Bölümün Yayınlanma Tarihi: 02/05/2019
Tarih: 11/03/2019
Alesya Haktan
''Sizin gururunuz var mıydı ya?'' her biri bakışlarını benden kaçırdılar.
''Demek ki olmayan bir şey oldurulmuyormuş, eğer siz gitmiyorsanız ben giderim'' koluma bağlı olan serum iğnelerini çözerek yataktan çıktım. Kapıya doğru ilerleyecekken Yoongi'nin önümü kesmesiyle durmak zorunda kaldım.
''Çekil'' dedim. Aramızdaki büyük boşluğu tek seferde kapatıp, beni kollarının arasına alarak: ''Gurursuz olsak da gururlu olsak da kalbimiz pişmanlıkla dolu Alesya, lütfen bizi affet'' affetmek mi? Yaptıkları şeyden sonra hayatım alt üst olmuşken onları hemencecik affedeceğimi falan mı düşünüyorlar?
''Bok yiyin'' dedim Türkçe ve Yoongi'yi tüm gücümle kendimden uzaklaştırdım. ''Ne?'' dediklerinde: ''Anlamasınız daha iyi olur'' dedim.
''Alesya küfür mü ettin sen az önce?'' Hoseok'a doğru dönüp: ''Ettiysem ne olmuş? Edemez miyim? Siz küfür ederken, beni bir sakız gibi ezip geçerken küfür etmem sizi şaşırtıyor mu? Komikmiş!'' dedim.
''Alesya, geçmiş geçmişte kaldı'' işte bu damarıma dokunan şeydi. Yutkunarak bir iki adım geriye gittim ve üzerimdeki tişörtü tek çırpıda çıkararak vücudumdaki kalıcı yaraları gözlerinin önüne serdim.
''Bu yaralar neden oldu biliyor musunuz?'' diye sordum. Yedisi de şaşkınca başını iki yana salladığında burukça gülümsedim.
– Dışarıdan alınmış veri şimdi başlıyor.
(** A literal: the identifier is read up to the delimiter. *)
Lemma lex_scan_literal flags c w d rest s :
  l_isalpha c = true -> Forall (fun c => l_isalpha c = true) w -> delimiter d = true ->
  at_pos (c :: w ++ d :: rest) s ->
  lex_scan flags s =
  (if bytes_eqb (c :: w) (lit "true") then TOKEN_TRUE
   else if bytes_eqb (c :: w) (lit "false") then TOKEN_FALSE
   else if bytes_eqb (c :: w) (lit "null") then TOKEN_NULL
   else TOKEN_INVALID, mk_stream [d] rest STREAM_STATE_OK).
Proof.
  intros Hc Hw Hd Hs. destruct (delimiter_facts d Hd) as (Ha & _ & Hal & _).
  destruct (word_char_plain c) as (Hsp & Hp & Hq & Hdig & Hm); [by rewrite Hc, orb_true_r|].
  rewrite (lex_scan_head flags c (w ++ d :: rest) s Hs (l_isalpha_ascii _ Hc) Hsp).
  rewrite Hp, Hq, (Hdig Hc), Hm, Hc. cbn [orb]. rewrite scan_while_run; [|len| |done..].
  - rewrite app_assoc, unget_unsave_run. done.
  - eapply Forall_impl; [exact Hw|]. intros x Hx. split; [done|by apply l_isalpha_ascii].
Qed.

(** ** Strings *)

Lemma utf8_cont_high l v w :
  utf8_cont l v = Some w -> Forall (fun c => ascii c = false) l.
Proof.
  revert v. induction l as [|c l IH]; intros v; cbn [utf8_cont]; [constructor|].
  destruct ((Z_of_byte c <? 128) || (191 <? Z_of_byte c)) eqn:E; [done|].
  intros H. apply orb_false_iff in E as [E _]. constructor; [exact E|by eapply IH].
Qed.

Lemma utf8_check_first_ascii c : utf8_check_first c = 1%nat <-> ascii c = true.
Proof.
  assert (Bool.eqb (utf8_check_first c =? 1)%nat (ascii c) = true) as E.
  { revert c. apply forall_byte. vm_compute. reflexivity. }
  apply eqb_prop in E. rewrite <-E. apply iff_sym, Nat.eqb_eq.
Qed.

Lemma utf8_check_first_le c : (utf8_check_first c <= 4)%nat.
Proof.
  apply Nat.leb_le. revert c. apply forall_byte. vm_compute. reflexivity.
Qed.

Lemma utf8_check_full_Some buffer cp :
  utf8_check_full buffer = Some cp ->
  exists c cont, buffer = c :: cont /\ Forall (fun c => ascii c = false) cont /\ 128 <= cp.
Proof.
  destruct buffer as [|c cont]; [done|]. unfold utf8_check_full. cbv zeta.
  intros (mask & Hm & (v & Hv & H)%bind_Some)%bind_Some. exists c, cont.
  split; [done|]. split; [by eapply utf8_cont_high|].
  destruct (1114111 <? v); [done|]. destruct ((55296 <=? v) && _); [done|].
  destruct (_ || _ || _) eqn:E; [done|]. injection H as <-.
  apply orb_false_iff in E as [E E4]. apply orb_false_iff in E as [E2 E3].
  destruct (length (c :: cont) =? 2)%nat; [cbn in E2; bool_to_prop; lia|].
  destruct (length (c :: cont) =? 3)%nat; [cbn in E3; bool_to_prop; lia|].
  destruct (length (c :: cont) =? 4)%nat; [cbn in E4; bool_to_prop; lia|done].
Qed.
''Türkiye'ye gitmeden önce okulumu değiştirerek gittiğim okulda önüme gelen herkese bulaştım, bulaştım ki beni öldürürcesine dövsünler hata döverek öldürsünler diye. Gerçekten öyle oldu, öyle bir dövdüler ki gerçekten ölmek üzereydim ama kardeşimin polisleri çağırarak beni kurtarmasıyla ölmedim. Yaklaşık 1 ay hastanede kaldım ve sonra Türkiye'ye gönderdiler beni, Türkiye'deki okulda beni dövemediler çünkü Aksu yanımdaydı, onun yerine bende vücuduma çizikler atmaya başladım hani şu nefret ettiğim tiplerin yaptığı gibi ve vücudumdaki yaralar böylece kalıcı oldular ama en büyük şey bileklerimde'' bileklerimi onlara doğru uzattım, iki bileğimde de dikiş izleri vardı ama üzerinden çok fazla geçtiği için dikkatli bakılmadıkça belli olmuyordu.
''Bileklerimi çığlık çığlığa kestim ve küvetin içinde ölmeyi bekledim ama yine ölmedim Aksu beni son anda kurtardı ama ölüme çok yakındım hata bir ara kalbimin durduğu söylendi ben o anları tabii farklı şekilde hatırlıyorum. Kalbim durduğu zaman ne gördüm biliyor musunuz?'' yedisi de sessizce, dolu gözleriyle bana bakıyordu. Gözlerim onların bu haliyle beraber dolarken, derin bir nefes alıp vererek devam ettim.
''Sizi gördüm'' diye fısıldadım ve dudaklarımı birbirine bastırarak kendimi ağlamamak için tuttuktan sonra devam ettim.
''Bana gülümsüyordunuz ve elinizi uzatıyordunuz. Ölmemi istemiyordunuz ama beni öldürecek raddeye getirdiniz, o an işte ölsem de sizi unutamayacağımı, yaşadıklarımı unutamayacağımı anladığım için kalbimin tekrar atması için aranızdan birinin elini tuttum'' onlardan birinin elini tutmuştum ama elini tuttuğum kişi Jungkook değildi, onun elini tutmak isterken aslında başkasının elini tuttum.
''Jungkook'un elini mi tuttun?'' başımı iki yana salladım.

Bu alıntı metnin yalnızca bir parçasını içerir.